* What to do: Reproduce only the lines from the line containing "Product.set_stock quantity" to the end of the entries below, including both of those lines.
═════ Given data
Lemma updateDemand_known demand n p :
  first_match (has_id productId) (products st) n p ->
  Mutation.updateDemand productId demand st
  = (Returned
       (spread (Product.set_demand demand p)
          (getWarehouseById (warehouses st) (Product.warehouseId p))
          (getStatus (Product.stock p) demand)),
     mkStore (warehouses st)
       (<[n := Product.set_demand demand p]> (products st))).
Proof.
  intros Hm. pose proof (findIndex_first_match _ _ _ _ Hm) as Hidx.
  destruct Hm as (Hn & _ & _).
  pose proof (lookup_lt_Some _ _ _ Hn) as Hlt.
  unfold Mutation.updateDemand, bind, gets, read, assign, ret.
  change (fun p : Product.t => String.eqb (Product.id p) productId)
    with (has_id productId).
  rewrite Hidx.
  destruct (Z.eqb_spec (Z.of_nat n) (-1)) as [Hneg | _]; [lia |].
  through_reference Hn Hlt. reflexivity.
Qed.

Lemma transferStock_unknown fromWarehouse toWarehouse quantity :
  findIndex (has_id productId) (products st) = -1 ->
  Mutation.transferStock productId fromWarehouse toWarehouse quantity st
  = (Thrown (ProductNotFound productId), st).
Proof.
  intros Hidx. unfold Mutation.transferStock, bind, gets.
  change (fun p : Product.t => String.eqb (Product.id p) productId)
    with (has_id productId).
  now rewrite Hidx.
Qed.

Lemma transferStock_known fromWarehouse toWarehouse quantity n p :
  first_match (has_id productId) (products st) n p ->
  Mutation.transferStock productId fromWarehouse toWarehouse quantity st
  = if negb (String.eqb (Product.warehouseId p) fromWarehouse)
    then (Thrown (NotInWarehouse fromWarehouse), st)
    else match getWarehouseById (warehouses st) toWarehouse with
         | None => (Thrown (WarehouseNotFound toWarehouse), st)
         | Some w =>
             if quantity >? Product.stock p
             then (Thrown (InsufficientStock quantity (Product.stock p)), st)
             else
               let p' :=
                 Product.set_stock quantity
                   (Product.set_warehouseId toWarehouse p) in
               (Returned
                  (spread p' (Some w)
                     (getStatus quantity (Product.demand p))),
                mkStore (warehouses st) (<[n := p']> (products st)))
         end.
Proof.
  intros Hm. pose proof (findIndex_first_match _ _ _ _ Hm) as Hidx.
  destruct Hm as (Hn & _ & _).
  pose proof (lookup_lt_Some _ _ _ Hn) as Hlt.
  unfold Mutation.transferStock, bind, gets, read, assign, ret, throw.
  change (fun p : Product.t => String.eqb (Product.id p) productId)
    with (has_id productId).
  rewrite Hidx.
  destruct (Z.eqb_spec (Z.of_nat n) (-1)) as [Hneg | _]; [lia |].
  through_reference Hn Hlt.
  destruct (negb (String.eqb (Product.warehouseId p) fromWarehouse));
    [reflexivity |].
  destruct (getWarehouseById (warehouses st) toWarehouse) as [w |] eqn:Hw;
    [| reflexivity].
  through_reference Hn Hlt.
  destruct (quantity >? Product.stock p); [reflexivity |].
  through_reference Hn Hlt.
  rewrite Hw, list_insert_insert_eq. reflexivity.
Qed.
End Runs.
══════════
* Written answer:
                 Product.set_stock quantity
                   (Product.set_warehouseId toWarehouse p) in
               (Returned
                  (spread p' (Some w)
                     (getStatus quantity (Product.demand p))),
                mkStore (warehouses st) (<[n := p']> (products st)))
         end.
Proof.
  intros Hm. pose proof (findIndex_first_match _ _ _ _ Hm) as Hidx.
  destruct Hm as (Hn & _ & _).
  pose proof (lookup_lt_Some _ _ _ Hn) as Hlt.
  unfold Mutation.transferStock, bind, gets, read, assign, ret, throw.
  change (fun p : Product.t => String.eqb (Product.id p) productId)
    with (has_id productId).
  rewrite Hidx.
  destruct (Z.eqb_spec (Z.of_nat n) (-1)) as [Hneg | _]; [lia |].
  through_reference Hn Hlt.
  destruct (negb (String.eqb (Product.warehouseId p) fromWarehouse));
    [reflexivity |].
  destruct (getWarehouseById (warehouses st) toWarehouse) as [w |] eqn:Hw;
    [| reflexivity].
  through_reference Hn Hlt.
  destruct (quantity >? Product.stock p); [reflexivity |].
  through_reference Hn Hlt.
  rewrite Hw, list_insert_insert_eq. reflexivity.
Qed.
End Runs.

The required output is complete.